Since its founding year until 1969, the school only taught in Spanish and French, but in that year, a German section began and boys and girls, who received classes in different groups, were brought together. The buildings did not change much until the year 2000, where the CI (Centro de Investigación) was built, a modern and complete library with books in Spanish, German, French, English and Italian, and broadband Internet access.

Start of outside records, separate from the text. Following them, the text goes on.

(** [new AvatarJob(...)]; an omitted optional argument is [None], whose
    default is [null], and [createdAt || new Date()] reads the clock
    only when no date was passed. *)
Definition new_AvatarJob (id userId status inputData : string)
    (outputUrl : option string) (createdAt : option Time)
    (errorMessage : option string) : M AvatarJob :=
  created <- match createdAt with
             | Some t => ret t
             | None => read_clock
             end ;;
  ret {| id := id;
         userId := userId;
         status := status;
         inputData := inputData;
         outputUrl := outputUrl;
         createdAt := created;
         errorMessage := errorMessage |}.

(** The constructor assigns the two configuration fields; storage and
    HTTP client are left as a TODO. *)
Record AvatarProcessingService : Type := {
  moderationApiUrl : string;
  apiToken : string
}.

Definition new_AvatarProcessingService (moderationApiUrl apiToken : string)
  : AvatarProcessingService :=
  {| moderationApiUrl := moderationApiUrl; apiToken := apiToken |}.

(** Each method returns [this] as it leaves it next to its result.  An
    [async] method is a computation whose value the caller awaits; a
    body without [return] yields [undefined]. *)
Definition submitJob (this : AvatarProcessingService)
    (userId inputData : string) : M (AvatarProcessingService * value) :=
  ret (this, Undefined).

Definition getJobStatus (this : AvatarProcessingService) (jobId : value)
  : M (AvatarProcessingService * value) :=
  ret (this, Undefined).

Definition callModerationApi (this : AvatarProcessingService)
    (content userId : string) : M (AvatarProcessingService * value) :=
  ret (this, Undefined).

Definition _generateMockAvatarUrl (this : AvatarProcessingService)
    (prompt : string) : value :=
  Undefined.

Definition console_log (line : string) : M unit := write_line line.

Definition main : M unit :=
  let service :=
    new_AvatarProcessingService "https://api.example.com"
                                "your-api-token-here" in
  ' (service, job) <-
      submitJob service "user123"
                "A friendly robot avatar with blue eyes" ;;
  job_id <- property "id" id job ;;
  job_status <- property "status" status job ;;
  console_log ("Job submitted: " ++ template job_id
               ++ ", Status: " ++ template job_status) ;;;
  ' (service, retrievedJob) <- getJobStatus service job_id ;;
  shown <- (if truthy retrievedJob
            then property "status" status retrievedJob
            else ret (Str "Not found")) ;;
  console_log ("Retrieved job status: " ++ template shown).

End Js.


(** ** Vocabulary of the properties *)

(** The statuses the two templates document for a job. *)
Definition status_enum : list string :=
  ["pending"; "completed"; "failed"; "rejected"].

Definition has_output (status : string) : bool :=
  String.eqb status "completed" || String.eqb status "rejected".

Definition has_error (status : string) : bool :=
  String.eqb status "failed".

Definition present {A : Type} (o : option A) : bool :=
  match o with Some _ => true | None => false end.

(** Output reference present exactly on completed and rejected jobs,
    error message present exactly on failed ones. *)
Definition field_presence (status : string)
    (outputRef errorMessage : option string) : bool :=
  Bool.eqb (present outputRef) (has_output status)
  && Bool.eqb (present errorMessage) (has_error status).

Definition Go_field_presence (j : Go.AvatarJob) : bool :=
  field_presence (Go.Status j) (Go.OutputURL j) (Go.ErrorMessage j).

Definition Js_field_presence (j : Js.AvatarJob) : bool :=
  field_presence (Js.status j) (Js.outputUrl j) (Js.errorMessage j).



(** A run of submissions on one service, results in call order. *)
Fixpoint Go_submit_all (s : Go.AvatarProcessingService)
    (calls : list (string * string))
  : Go.M (Go.AvatarProcessingService
          * list (option Go.AvatarJob * option Go.error)) :=
  match calls with
  | [] => ret (s, [])
  | (userID, inputData) :: rest =>
      ' (s1, r) <- Go.SubmitJob s userID inputData ;;
      ' (s2, rs) <- Go_submit_all s1 rest ;;
      ret (s2, r :: rs)
  end.

Fixpoint Js_submit_all (s : Js.AvatarProcessingService)
    (calls : list (string * string))
  : Js.M (Js.AvatarProcessingService * list Js.value) :=
  match calls with
  | [] => ret (s, [])
  | (userId, inputData) :: rest =>
      ' (s1, r) <- Js.submitJob s userId inputData ;;
      ' (s2, rs) <- Js_submit_all s1 rest ;;
      ret (s2, r :: rs)
  end.

(** The identifiers of the jobs among a run's results. *)
Definition Go_ids (rs : list (option Go.AvatarJob * option Go.error))
  : list string :=
  flat_map (fun r => match fst r with
                     | Some j => [Go.ID j]
                     | None => []
                     end) rs.

Definition Js_ids (rs : list Js.value) : list string :=
  flat_map (fun v => match v with
                     | Js.Job j => [Js.id j]
                     | _ => []
                     end) rs.

(** Sample surroundings: a fixed clock and an endpoint with one reply. *)
Definition world_replying (reply : HttpOutcome) : World :=
  {| clock := 1700000000%Z;
     moderation := fun _ => reply;
     requests := [];
     console := [] |}.

Definition approved_reply : HttpOutcome :=
  HttpResponse 200
    (Some [("approved", Json.JBool true);
           ("reason", Json.JString "Content appears safe")]).

Definition go_service : Go.AvatarProcessingService :=
  Go.NewAvatarProcessingService "https://api.example.com"
                                "your-api-token-here".

Definition js_service : Js.AvatarProcessingService :=
  Js.new_AvatarProcessingService "https://api.example.com"
                                 "your-api-token-here".

Definition robot_prompt : string := "A friendly robot avatar with blue eyes".


(** ** Sequences of method calls on one service *)

Inductive Go_call : Type :=
| GoSubmitJob (userID inputData : string)
| GoGetJobStatus (jobID : string)
| GoCallModerationAPI (content userID : string)
| GoGenerateMockAvatarURL (prompt : string).

(** One call; the receiver as the method leaves it. *)
Definition Go_step (s : Go.AvatarProcessingService) (c : Go_call)
  : Go.M Go.AvatarProcessingService :=
  match c with
  | GoSubmitJob userID inputData =>
      r <- Go.SubmitJob s userID inputData ;; ret (fst r)
  | GoGetJobStatus jobID =>
      r <- Go.GetJobStatus s jobID ;; ret (fst r)
  | GoCallModerationAPI text userID =>
      r <- Go.CallModerationAPI s text userID ;; ret (fst r)
  | GoGenerateMockAvatarURL prompt =>
      let _ := Go.generateMockAvatarURL s prompt in ret s
  end.

Fixpoint Go_run (s : Go.AvatarProcessingService) (cs : list Go_call)
  : Go.M Go.AvatarProcessingService :=
  match cs with
  | [] => ret s
  | c :: rest => s' <- Go_step s c ;; Go_run s' rest
  end.

Inductive Js_call : Type :=
| JsSubmitJob (userId inputData : string)
| JsGetJobStatus (jobId : Js.value)
| JsCallModerationApi (content userId : string)
| JsGenerateMockAvatarUrl (prompt : string).

Definition Js_step (this : Js.AvatarProcessingService) (c : Js_call)
  : Js.M Js.AvatarProcessingService :=
  match c with
  | JsSubmitJob userId inputData =>
      r <- Js.submitJob this userId inputData ;; ret (fst r)
  | JsGetJobStatus jobId =>
      r <- Js.getJobStatus this jobId ;; ret (fst r)
  | JsCallModerationApi text userId =>
      r <- Js.callModerationApi this text userId ;; ret (fst r)
  | JsGenerateMockAvatarUrl prompt =>
      let _ := Js._generateMockAvatarUrl this prompt in ret this
  end.

Fixpoint Js_run (this : Js.AvatarProcessingService) (cs : list Js_call)
  : Js.M Js.AvatarProcessingService :=
  match cs with
  | [] => ret this
  | c :: rest => this' <- Js_step this c ;; Js_run this' rest
  end.


(** * Properties *)

(** ** What the method bodies compute *)

Section Bodies.

Variables (w : World).
Variables (gs : Go.AvatarProcessingService) (js : Js.AvatarProcessingService).

Lemma Go_SubmitJob_body (userID inputData : string) :
  Go.SubmitJob gs userID inputData w = (inl (gs, (None, None)), w).
Proof. reflexivity. Qed.

Lemma Js_submitJob_body (userId inputData : string) :
  Js.submitJob js userId inputData w = (inl (js, Js.Undefined), w).
Proof. reflexivity. Qed.

Lemma Go_GetJobStatus_body (jobID : string) :
  Go.GetJobStatus gs jobID w = (inl (gs, (None, None)), w).
Proof. reflexivity. Qed.

Lemma Js_getJobStatus_body (jobId : Js.value) :
  Js.getJobStatus js jobId w = (inl (js, Js.Undefined), w).
Proof. reflexivity. Qed.

End Bodies.

Lemma Go_submit_all_body (calls : list (string * string)) :
  forall (gs : Go.AvatarProcessingService) (w : World),
    Go_submit_all gs calls w
    = (inl (gs, repeat (None, None) (length calls)), w).
Proof.
  induction calls as [| [userID inputData] rest IH]; intros gs w.
  - reflexivity.
  - cbn [Go_submit_all length repeat].
    unfold bind at 1. rewrite Go_SubmitJob_body.
    unfold bind at 1. rewrite IH. reflexivity.
Qed.

Lemma Js_submit_all_body (calls : list (string * string)) :
  forall (js : Js.AvatarProcessingService) (w : World),
    Js_submit_all js calls w
    = (inl (js, repeat Js.Undefined (length calls)), w).
Proof.
  induction calls as [| [userId inputData] rest IH]; intros js w.
  - reflexivity.
  - cbn [Js_submit_all length repeat].
    unfold bind at 1. rewrite Js_submitJob_body.
    unfold bind at 1. rewrite IH. reflexivity.
Qed.

Lemma Go_ids_nil (n : nat) : Go_ids (repeat (None, None) n) = [].
Proof. induction n as [| n IH]; [reflexivity | exact IH]. Qed.

Lemma Js_ids_undefined (n : nat) : Js_ids (repeat Js.Undefined n) = [].
Proof. induction n as [| n IH]; [reflexivity | exact IH]. Qed.

(** ** Submission *)

(** C1.  On a valid submission whose moderation reply is a verdict
    (approved or not), [SubmitJob] returns a nil job with a nil error
    and [submitJob] resolves to [undefined]: neither returns a Job, so
    no status reflects the verdict. *)
Theorem submit_ignores_verdict
    (w : World) (gs : Go.AvatarProcessingService)
    (js : Js.AvatarProcessingService)
    (userId inputData : string) (approved : bool) (why : option string) :
  userId <> EmptyString ->
  inputData <> EmptyString ->
  verdict (moderation w {| content := inputData; user_id := userId |})
  = Some (approved, why) ->
  Go.SubmitJob gs userId inputData w = (inl (gs, (None, None)), w)
  /\ Js.submitJob js userId inputData w = (inl (js, Js.Undefined), w).
Proof.
  intros _ _ _. split.
  - apply Go_SubmitJob_body.
  - apply Js_submitJob_body.
Qed.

In 2003, former principal Karl Schmidt implemented the Matura, a demanding four-year programme of international education Swiss diploma, that grants students access to any university in Switzerland or in the European Union. The first class to graduate with the Matura was the 2007 class, on June 29.

== Features ==
The school is divided into three levels: Dibi-Däbi (kinder 1- second grade), primary school (third grade-sixth grade) and high school( seventh grade- twelfth grade). It has two sections, French and German. The school has two libraries, one for Dibi- Däbi and one for the other two levels. It also has one gym, two soccer fields, three basketball courts and 5 volleyball courts.

== Campus ==
The campus is known since it is mostly grass, with classical, beautiful buildings and many trees and flowers. It has a small lake with fish and turtles, which is surrounded by plants of all kinds. In the library there are many computers which the students can use when they want, and two new computer rooms will be built during the second semester of 2008.